Reprint
Museum is biggest currency collector
Source: Inquirer Author: Maurice Malanes Date: 2000-02-15
BENGUET'S provincial museum is the
most unique in the country, not only
because it houses, among other
things, a human mummy returned by a
thief but also because it is probably the country's biggest
collector of currencies worldwide.
The museum at a building beside the provincial capitol in La
Trinidad town has collected currencies from at least 100
countries, says Amando Furunda, the museum's assistant
officer in charge.
The collection includes old and new coins and paper bills from
the Philippines and other countries in the Asia-Pacific region,
South America, North America, Europe and Africa.

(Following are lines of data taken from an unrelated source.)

(* ===== verification/Kernel.v ===== *)
(** * The kernel the schedulers run in

    What the modules use of the kernel and what is not part of this
    repository.  Functions of the kernel are the operations of the class
    [KernelFns], and what the modules rely on are the laws of [KernelOk]; the
    instance [ref_fns] is an implementation of them that computes.

    What the kernel decides (the time, whether an allocation succeeds, the
    contents of fresh memory) is read from a [world]: the n-th reading of the
    clock and the n-th allocation of a run have an answer fixed in advance, and
    a theorem for all worlds is a theorem for all that the kernel may decide. *)

From S2P Require Import Prelude CInt.

(** Address of a kernel object.  A pointer that may be NULL is an [option ptr]. *)
Abbreviation ptr := positive.

(** Is this the pointer [p]?  As a number, to count references with. *)
Definition one (o : option ptr) (p : ptr) : Z := if decide (o = Some p) then 1 else 0.

Lemma one_range o p : 0 <= one o p <= 1.
Proof. unfold one. case_decide; lia. Qed.
Lemma one_none p : one None p = 0.
Proof. done. Qed.
Lemma one_eq p : one (Some p) p = 1.
Proof. unfold one. by rewrite decide_True. Qed.
Lemma one_ne p q : p <> q -> one (Some p) q = 0.
Proof. intros H. unfold one. rewrite decide_False; [done | congruence]. Qed.

Record timespec := Timespec { tv_sec : Z; tv_nsec : Z }.
#[global] Instance eta_timespec : Eta timespec := fun r => Timespec (tv_sec r) (tv_nsec r).
#[global] Instance timespec_eq_dec : EqDecision timespec.
Proof. solve_decision. Defined.

Definition NSEC_PER_SEC : Z := 1000000000.
Definition USEC_PER_SEC : Z := 1000000.
Definition NSEC_PER_USEC : Z := 1000.

(** The instant a timespec denotes, in nanoseconds. *)
Definition ts_ns (t : timespec) : Z := tv_sec t * NSEC_PER_SEC + tv_nsec t.

Definition ts_normal (t : timespec) : Prop := 0 <= tv_nsec t < NSEC_PER_SEC.
#[global] Instance ts_normal_dec t : Decision (ts_normal t).
Proof. unfold ts_normal. apply _. Defined.

(** ** Functions of the kernel *)

Class KernelFns := {
  (* lib/sort.c: sort(base, num, size, cmp, NULL) *)
  ksort : forall {A : Type}, (A -> A -> Z) -> list A -> list A;
  (* linux/time.h *)
  timespec_sub : timespec -> timespec -> timespec;
  timespec_add_ns : timespec -> Z -> timespec;
  (* linux/jiffies.h *)
  usecs_to_jiffies : Z -> Z;
  (* linux/hash.h *)
  hash_32 : Z -> Z -> Z;
  (* block/elevator.c: the dispatch list after rq is put in its place; the
     first argument gives the first sector of a request *)
  elv_dispatch_sort : (ptr -> Z) -> list ptr -> ptr -> list ptr;
}.

(** A comparison function a sort can work with: a total preorder. *)
Definition cmp_ok {A} (cmp : A -> A -> Z) : Prop :=
  (forall x y, cmp x y <= 0 \/ cmp y x <= 0) /\
  (forall x y z, cmp x y <= 0 -> cmp y z <= 0 -> cmp x z <= 0).

Class KernelOk (K : KernelFns) : Prop := {
  ksort_perm : forall A (cmp : A -> A -> Z) l, Permutation (ksort cmp l) l;
  ksort_sorted : forall A (cmp : A -> A -> Z) l,
    cmp_ok cmp -> StronglySorted (fun x y => cmp x y <= 0) (ksort cmp l);
  timespec_sub_ns : forall a b, ts_normal a -> ts_normal b ->
    ts_normal (timespec_sub a b) /\ ts_ns (timespec_sub a b) = ts_ns a - ts_ns b;
  timespec_add_ns_ns : forall a n, ts_normal a -> 0 <= n ->
    ts_normal (timespec_add_ns a n) /\ ts_ns (timespec_add_ns a n) = ts_ns a + n;
  hash_32_range : forall v bits, 0 <= bits <= 31 -> 0 <= hash_32 v bits < 2 ^ bits;
  elv_dispatch_sort_perm : forall pos l rq,
    Permutation (elv_dispatch_sort pos l rq) (rq :: l);
}.

(** ** An implementation *)

Section RefFns.
Fixpoint insert_by {A} (cmp : A -> A -> Z) (x : A) (l : list A) : list A :=
  match l with
  | [] => [x]
  | y :: l' => if cmp x y <=? 0 then x :: l else y :: insert_by cmp x l'
  end.

Definition sort_by {A} (cmp : A -> A -> Z) (l : list A) : list A :=
  foldr (insert_by cmp) [] l.

Definition ts_of_ns (n : Z) : timespec := Timespec (n / NSEC_PER_SEC) (n mod NSEC_PER_SEC).

Lemma insert_by_perm {A} (cmp : A -> A -> Z) x l : Permutation (insert_by cmp x l) (x :: l).
Proof.
  induction l as [|y l IH]; simpl; [done |].
  destruct (cmp x y <=? 0); [done |]. rewrite IH. apply perm_swap.
Qed.

Lemma sort_by_perm {A} (cmp : A -> A -> Z) l : Permutation (sort_by cmp l) l.
Proof.
  induction l as [|x l IH]; simpl; [done |]. rewrite insert_by_perm. by rewrite IH.
Qed.

Lemma insert_by_sorted {A} (cmp : A -> A -> Z) x l :
  cmp_ok cmp -> StronglySorted (fun x y => cmp x y <= 0) l ->
  StronglySorted (fun x y => cmp x y <= 0) (insert_by cmp x l).
Proof.
  intros [Htot Htr]. induction 1 as [|y l Hl IH Hy]; simpl.
  { repeat constructor. }
  destruct (Z.leb_spec (cmp x y) 0) as [Hxy|Hxy].
  - repeat constructor; try done.
    eapply Forall_mono; [|exact Hy]. intros z Hz. simpl in *. eauto.
  - constructor; [done |]. rewrite insert_by_perm. constructor; [|done].
    destruct (Htot x y); [lia | done].
Qed.

Lemma sort_by_sorted {A} (cmp : A -> A -> Z) l :
  cmp_ok cmp -> StronglySorted (fun x y => cmp x y <= 0) (sort_by cmp l).
Proof.
  intros H. induction l as [|x l IH]; simpl; [constructor |]. by apply insert_by_sorted.
Qed.

Lemma ts_of_ns_spec n : ts_normal (ts_of_ns n) /\ ts_ns (ts_of_ns n) = n.
Proof.
  unfold ts_normal, ts_ns, ts_of_ns, NSEC_PER_SEC. simpl.
  pose proof (Z.div_mod n 1000000000). pose proof (Z.mod_pos_bound n 1000000000). lia.
Qed.
End RefFns.

#[export] Instance ref_fns : KernelFns := {|
  ksort := fun A => sort_by;
  timespec_sub a b := ts_of_ns (ts_ns a - ts_ns b);
  timespec_add_ns a n := ts_of_ns (ts_ns a + n);
  usecs_to_jiffies us := (us + 3999) / 4000;
  hash_32 v bits := v mod 2 ^ bits;
  elv_dispatch_sort pos l rq := insert_by (fun a b => pos a - pos b) rq l;
|}.

#[export] Instance ref_fns_ok : KernelOk ref_fns.
Proof.
  constructor.
  - intros. apply sort_by_perm.
  - intros. by apply sort_by_sorted.
  - intros. apply ts_of_ns_spec.
  - intros. apply ts_of_ns_spec.
  - intros v bits Hb. simpl. apply Z.mod_pos_bound. apply Z.pow_pos_nonneg; lia.
  - intros. apply insert_by_perm.
Qed.

(** ** What the kernel decides during a run *)

Record world := World {
  w_clock : nat -> timespec;   (* answer of the n-th reading of the clock *)
  w_jiffies : nat -> Z;        (* jiffies at that reading *)
  w_alloc : nat -> bool;       (* does the n-th kmalloc succeed? *)
  w_junk : nat -> Z;           (* contents of memory that was not initialised *)
  w_tick : nat;                (* readings of the clock so far *)
  w_nalloc : nat;              (* allocations so far *)
}.
#[export] Instance eta_world : Eta world := fun w =>
  World (w_clock w) (w_jiffies w) (w_alloc w) (w_junk w) (w_tick w) (w_nalloc w).

Definition clock_step (w : world) : world := w <| w_tick ::= S |>.
Definition alloc_step (w : world) : world := w <| w_nalloc ::= S |>.

(** The clock shows normalised times that fit a [time_t]. *)
Definition clock_ok (w : world) : Prop :=
  forall n, ts_normal (w_clock w n) /\ 0 <= tv_sec (w_clock w n) < 0x100000000.

Definition getnstimeofday : ST world timespec := fun w =>
  Ok (w_clock w (w_tick w), clock_step w).

Definition read_jiffies : ST world Z := fun w => Ok (w_jiffies w (w_tick w), clock_step w).

(** Does the next [kmalloc] succeed? *)
Definition kmalloc : ST world bool := fun w => Ok (w_alloc w (w_nalloc w), alloc_step w).
Lemma new_cll_spec cap u :
  cap < 0x8000000 ->
  kspec (new_cause_list_list cap) u (fun o u' =>
    cll_ok o /\ forall p, u' p = u p + cll_refs o p /\ (0 < u p -> cll_refs o p = 0)).
Proof.
  intros Hcap. destruct (Z.ltb_spec cap 0) as [Hneg|Hpos].
  { unfold new_cause_list_list. destruct (Z.ltb_spec cap 0); [|lia]. apply kspec_ret. split; [done |]. intros p. simpl. lia. }
  eapply kspec_eq; [intros k; by apply new_cll_eq |].
  eapply kspec_bind; [apply kspec_kmalloc |]. intros ok ? ->. intros k Hk.
  destruct (new_run k) as (o & k1 & E1 & Ha & Ho). pose proof (new_alloc _ _ _ E1) as Hw. rewrite (bind_ok _ _ _ _ _ E1).
  destruct o as [x|]; [destruct Ho as (-> & Hn & c & Hc & Ek) | destruct Ho as [Ek Hn]].
  - destruct (fresh_absent k u Hk) as [Hf Hz]. destruct ok.
    + eexists _, k1, _. split; [reflexivity |]. split; [by eapply owned_new |]. split; [by eapply evolves_new |]. split.
      * intros l [= <-]. split; simpl; [by eexists | | lia | lia]. rewrite length_replicate. lia.
      * intros p. simpl. unfold cll_used. simpl. unfold refs_in. simpl. split; [lia |].
        intros Hp. rewrite one_ne; [done |]. intros <-. lia.
    + eexists None, _, u. split; [reflexivity |]. cbn [upd update_field k_causes].
      assert (Ed : delete (k_next k) (k_causes k1) = k_causes k) by (rewrite Ek; by apply delete_insert_id).
      split; [|split; [apply evolves_same; [exact Ed | unfold allocs in *; simpl; lia | exact Hw] |]].
      * destruct Hk as [H1 H2]. split; cbn; rewrite Ed; [done |]. intros p Hp. rewrite Hn. specialize (H2 p Hp). lia.
      * split; [done |]. intros p. simpl. lia.
  - exists None, k1, u. split; [by destruct ok |]. split; [by eapply owned_ext |].
    split; [apply evolves_same; [done | lia | done] |]. split; [done |]. intros p. simpl. lia.
Qed.

(** One more list of causes, if there is room for it. *)
Definition extends (l : cause_list_list) (cl : option ptr) (l' : cause_list_list) : Prop :=
  cl <> None -> cll_item_count l < cll_item_capacity l ->
  cll_item_count l' = cll_item_count l + 1 /\ cll_items l' !! Z.to_nat (cll_item_count l) = Some cl.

How the collection began was no accident. It was started by
residents who have a strong historical and anthropological
sense, Furunda said.
One of the first items in the collection is a legal tender printed in
the jungles of Apayao during World War II.
Then provincial administrator Francisco Tiotioen donated the
bill and two Mt. Province emergency notes, which were as good
as cash during the war, said Loly Moises, provincial librarian.
The notes were among the first items to be displayed when the
museum was inaugurated in June 1979.
Moises, who initially supervised the museum, said she did not
expect that the notes would encourage other people to expand
the currency collection.
The book, ''Japanese Occupation of the Philippines,'' by
historian A.V. H. Hartendorp reveals how the emergency notes
evolved.
Hartendorp wrote that the notes, totalling P1,000, were printed
by US Army Maj. Ralph Frager in his Apayao jungle retreat
during the war.
Frager, a West Pointer with the 26th Cavalry, was authorized by
the American government to print the notes to be used in areas
unoccupied by the Japanese.
The major was assigned to do reconnaissance and intelligence
work in far north Luzon. There, American soldiers installed a
clandestine radio communication network directly linked to San
Francisco in the US mainland.
The Apayao notes (from five centavos to P10) were produced
by a makeshift printery from plates cut from battery boxes made
of hard rubber. All notes bore serial numbers. The plates were
destroyed immediately after printing.
The Mt. Province emergency notes, on the other hand, were
printed after the government ordered the payment of salaries of
local officials and employees from December 1941 to 1946 when
the war ended.
After Tiotioen's donated notes were exhibited, local and foreign
tourists started contributing coins and paper bills. Thus, most
of the additions are not relics but modern currencies.
But some residents continue to give old coins and paper bills.
Among the latest addition to the collection is a 1.69-gram
irregularly shaped silver coin believed to be used during the
Spanish galleon trade in the 1700s. The coin has a cross on one
side and the Spanish royal seal on the other.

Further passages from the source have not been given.